Felino Marcelino Sr. Baseball Stadium
- Interactive map of Felino Marcelino Sr. Baseball Stadium
- Address: Brgy Ususan Taguig, Metro Manila Philippines
- Coordinates: 14°31′39″N 121°04′02″E﻿ / ﻿14.52750°N 121.06722°E
- Capacity: 850
- Type: Ballpark
- Surface: Artificial turf

Construction
- Built: 2010
- Rebuilt: 2019–2025

= Felino Marcelino Sr. Baseball Stadium =

Baseball park in Taguig, Philippines

The Felino Marcelino Sr.

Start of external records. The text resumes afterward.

(* ===== verification/NzbSession.v ===== *)
(** NZB jobs (internal/nzb/nzb.go, session.go): the files of a job, the cap on
    what is written, and the sequential assembly of a file over one connection
    that is replaced once when it turns out to be dead.

    XML decoding and the network are the environment: [dial n] is the connection
    the n-th dial gets, its greeting unread, or [None]. *)

From S2P Require Import Prelude GoStrings Yenc Nntp.

(** * The files of a job *)

Record Segment := MkSegment { sg_MessageID : bytes; sg_Bytes : Z; sg_Number : Z }.
Record File := MkFile { fl_Subject : bytes; fl_Name : bytes; fl_Segments : list Segment; fl_Size : Z }.

(** nzbSegment and nzbFile, as the XML decoder returns them. *)
Record nzbSegment := MkXSeg { xs_MessageID : bytes; xs_Bytes : Z; xs_Number : Z }.
Record nzbFile := MkXFile { xf_Subject : bytes; xf_Segments : list nzbSegment }.

(** quotedNameRE: the first quoted run that holds a dot. *)
Fixpoint quotedName (s : bytes) : option bytes :=
  match s with
  | [] => None
  | c :: s' =>
      if c =? 34 then
        match Cut s' 34 with
        | None => None
        | Some (name, _) => if ContainsByte name 46 then Some name else quotedName s'
        end
      else quotedName s'
  end.

Definition by_number (a b : Segment) : Prop := sg_Number a <= sg_Number b.

#[export] Instance by_number_dec a b : Decision (by_number a b) := Z_le_dec _ _.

Baseball Stadium is a ballpark in Taguig, Metro Manila, Philippines.

==History==
===Old stadium===
Taguig Mayor Sigfrido Tiñga announced plans to construct a baseball stadium in honor of Felino Marcelino Sr. in Barangay Ususan in Taguig in 2009. Marcelino was a city councilor credited for introducing the sport of baseball and softball in the barangay.

The Felino Marcelino Baseball Stadium constructed by 2010 and hosted the Dunkin' Donuts Baseball Philippines Series VI. The tournament held in August 2010 was won by the Manila Sharks at the expense of the Cebu Dolphins.

===Current stadium===
The Taguig city government brought in Bill Bennett of Asia Ballfield System Specialists and co-founder of the Guam Amateur Baseball Association in 2019 as a design consultant for a new baseball field project. A new baseball stadium was built in the early 2020s. It was opened to the public under Mayor Lani Cayetano in May 2025.

==Facilities==
The Felino Marcelino Sr. Baseball Stadium has a 13,900 sqm artificial turf diamond with a seating capacity of 850. It has a LED scoreboard and lighting.